**WHAT IS NEEDED**
Scan the lines below for the word "rewrite". Copy each line you find it in.

**MATERIAL TO PROCESS**

═══

Lemma response_contained_witness :
  extract_fields Sample.event_minimal = Return Sample.fields_minimal
  /\ lambda_handler Sample.cfg_backend Sample.backend_ok_binary
       Sample.event_minimal PNone
     = ([ Printed (LogEventReceived Sample.event_minimal);
          Printed (LogPayload (build_payload Sample.fields_minimal));
          UrlOpen (build_request Sample.cfg_backend
                     (build_payload Sample.fields_minimal)) 10;
          Printed (if Utf8.valid [xff]
                   then LogWhispaResponse 200 (string_of_list_byte [xff])
                   else LogUnexpectedError UnicodeDecodeError) ],
        Return (success Sample.fields_minimal)).
Proof.
  split; [reflexivity|].
  apply (response_contained Sample.cfg_backend Sample.backend_ok_binary
           Sample.event_minimal PNone Sample.fields_minimal 200 [xff]);
    reflexivity.
Defined.

Lemma rstrip_slash_slashes (n : nat) : rstrip_slash (slashes n) = "".
Proof.
  induction n as [|n IH]; [reflexivity|].
  cbn [slashes rstrip_slash]. rewrite IH. reflexivity.
Qed.

Lemma rstrip_slash_app_slashes (s : string) (n : nat) :
  rstrip_slash (s ++ slashes n)%string = rstrip_slash s.
Proof.
  induction s as [|c rest IH].
  - apply rstrip_slash_slashes.
  - cbn [append rstrip_slash]. rewrite IH. reflexivity.
Qed.

(** X7.  Slashes at the end of the base URL do not reach the request: a
    base URL written with any number of trailing slashes gives the same
    request as the one written without them. *)
Theorem request_ignores_trailing_slashes
    (url key : string) (n : nat) (payload : pyval) :
  build_request {| WHISPA_API_URL := (url ++ slashes n)%string;
                   WHISPA_API_KEY := key |} payload
  = build_request {| WHISPA_API_URL := url; WHISPA_API_KEY := key |} payload.
Proof.
  unfold build_request, endpoint, request_headers. cbn [WHISPA_API_URL WHISPA_API_KEY].
  rewrite rstrip_slash_app_slashes. reflexivity.
Qed.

═══

**YOUR RESPONSE**
  cbn [slashes rstrip_slash]. rewrite IH. reflexivity.
  - cbn [append rstrip_slash]. rewrite IH. reflexivity.
  rewrite rstrip_slash_app_slashes. reflexivity.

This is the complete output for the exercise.